(CE 1er juillet 2025, n° 491706)

On se souvient que par une décision du 7 mars 2019 (n° 420094), le Conseil d’Etat avait jugé, de manière surprenante pour certains, que lorsqu’une société à qui un contribuable avait apporté des titres en sursis d’imposition (article 150-0B du CGI) diminuait ultérieurement son capital en réduisant la valeur nominale des titres apportés, le bénéfice réalisé par le contribuable n’était pas considéré comme un revenu distribué au sens de l’article 112-1° uniquement à concurrence des apports initialement consentis par cet associé à la société dont il a ensuite apporté les titres à la société qui réduit son capital.

Ce faisant, le Conseil d’Etat avait fait preuve d’une bonne dose de constructivisme pour combler un « trou dans la raquette » qui était apparu lors de la création du mécanisme du sursis d’imposition en 2000 et qui faisait dire à certains que cette opération ne pouvait pas être taxée si la société qui réduisait son capital ne disposait d’aucun bénéfice en instance d’affectation ni de réserves au passif de son bilan. Cette lecture combinait le principe du sursis de l’article 150-0B, dont l’application était confirmée, avec l’assiette de l’article 112-1°, qui était en quelque sorte élargie pour intégrer la situation des contribuables ayant bénéficié d’un sursis d’imposition. Ce n’était donc pas l’état des bénéfices et réserves au bilan de la société bénéficiaire de l’apport dont le capital était réduit qu’il fallait considérer, mais l’état des apports du contribuable à la société dont les titres avaient été apportés.

Néanmoins, les juges du fond continuaient à résister en se livrant à une lecture littérale des textes qui, force est d’en convenir, ne prévoyaient pas clairement – c’est le moins que l’on puisse dire – l’assiette de cette taxation. C’est ainsi que la Cour Administrative d’Appel de Paris, suivant les premiers juges, avait annulé le redressement d’un contribuable ayant procédé exactement à la même opération (CAA Paris, 15 décembre 2023, n° 21PA01639).

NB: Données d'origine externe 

Lemma frames_panning (target : Point.t) (t0 span : R) (frames : list R)
  (m : Map.t) :
  panning target t0 span m ->
  panning target t0 span (fold_left Map.animationFrame frames m).
Proof.
  revert m. induction frames as [| now frames IH]; intros m Hm; [exact Hm |].
  cbn [fold_left]. apply IH. now apply animationFrame_panning.
Qed.

(** C7. For every offset, options and state of the map, panBy leaves
    center, zoom and pixelOrigin as they are and fires moveend as its
    last effect. Without animation the pan pane is at its former position
    minus the offset when panBy returns. With animation the pane is at
    that position whenever the animation has come to rest, after any
    number of frames, and it has come to rest by the first frame at
    which the duration (0.25 s unless given) has passed. *)
Theorem panBy_shifts_pane (m : Map.t) (offset : R * R)
  (options : Map.PanOptions) (t0 t1 : R) :
  let m' := Map.panBy m offset options t0 t1 in
  let target := Point.subtract (Map._getMapPanePos m)
                               (Point.mk (fst offset) (snd offset)) in
  let span := match Map.duration options with
              | Some d => d
              | None => 0.25
              end * 1000 in
  Map._center m' = Map._center m /\
  Map._zoom m' = Map._zoom m /\
  Map._pixelOrigin m' = Map._pixelOrigin m /\
  (exists before,
      Map.effects m'
      = Map.effects m ++ before
        ++ [Fired "moveend" (Evented.fire (Map._events m) "moveend")]) /\
  (Map.animate options = Some false -> Map._getMapPanePos m' = target) /\
  (Map.animate options <> Some false ->
   forall frames : list R,
     let m'' := fold_left Map.animationFrame frames m' in
     (PosAnimation.pending (Map.host m'') = None ->
      Map._getMapPanePos m'' = target) /\
     (forall now : R,
         span <= now - t0 ->
         PosAnimation.pending (Map.host (Map.animationFrame m'' now)) = None /\
         Map._getMapPanePos (Map.animationFrame m'' now) = target)).
Proof.
  intros m' target span.
  destruct (panBy_fields m offset options t0 t1) as (Hc & Hz & Ho & _).
  repeat split; try assumption.
  - unfold m', Map.panBy.
    destruct (Map.animate options) as [[|] |];
      try (exists []; reflexivity);
      match goal with
      | |- context [PosAnimation.run ?sc ?p ?d t0 t1] =>
          destruct (run_spec sc p d t0 t1) as (_ & _ & _ & _ & ended & Hl)
      end;
      exists ended; cbn [Map.fire Map.effects Map._events];
      rewrite Hl; cbn [PosAnimation.log]; now rewrite app_assoc.
  - intros Hanim. unfold m', Map.panBy. rewrite Hanim. reflexivity.
  - pose proof (panBy_animated_panning m offset options t0 t1 H) as Hp.
    pose proof (frames_panning _ _ _ frames _ Hp) as (a & _ & _ & _ & _ & Hr).
    exact Hr.
  - pose proof (panBy_animated_panning m offset options t0 t1 H) as Hp.
    pose proof (frames_panning _ _ _ frames _ Hp) as Hp'.
    now apply (animationFrame_panning _ _ _ _ now Hp').
  - pose proof (panBy_animated_panning m offset options t0 t1 H) as Hp.
    pose proof (frames_panning _ _ _ frames _ Hp) as Hp'.
    destruct (animationFrame_panning _ _ _ _ now Hp') as [(a & _ & _ & _ & _ & Hr) Hn].
    apply Hr. now apply Hn.
Qed.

Le Conseil d’Etat est obligé d’enfoncer le clou pour rappeler sa lecture personnelle de l’article 112-1° en fixant le prix de revient fiscal des titres annulés au « rapport formé, au numérateur, par le prix versé pour acquérir les titres apportés et, au dénominateur, par la valeur à laquelle l’apport fait par l’associé a été enregistré dans les livres de la société qui en a bénéficié ».

L’affaire concernant l’un de nos plus riches contribuables, les chiffres donnent quelque peu le tournis puisque l’impôt rétabli s’élève à plus de 30 M€. Mais plus que les chiffres, c’est le principe rappelé par notre juge suprême qui suscite la perplexité, voire l’inquiétude. Alors que le champ d’application de l’impôt est une prérogative réservée par la Constitution au législateur, on ne peut que s’émouvoir de constater que le Conseil d’Etat n’hésite pas, en présence de textes mal rédigés, à interpréter la loi de manière téléologique pour permettre de sauver la taxation d’un contribuable trop habile.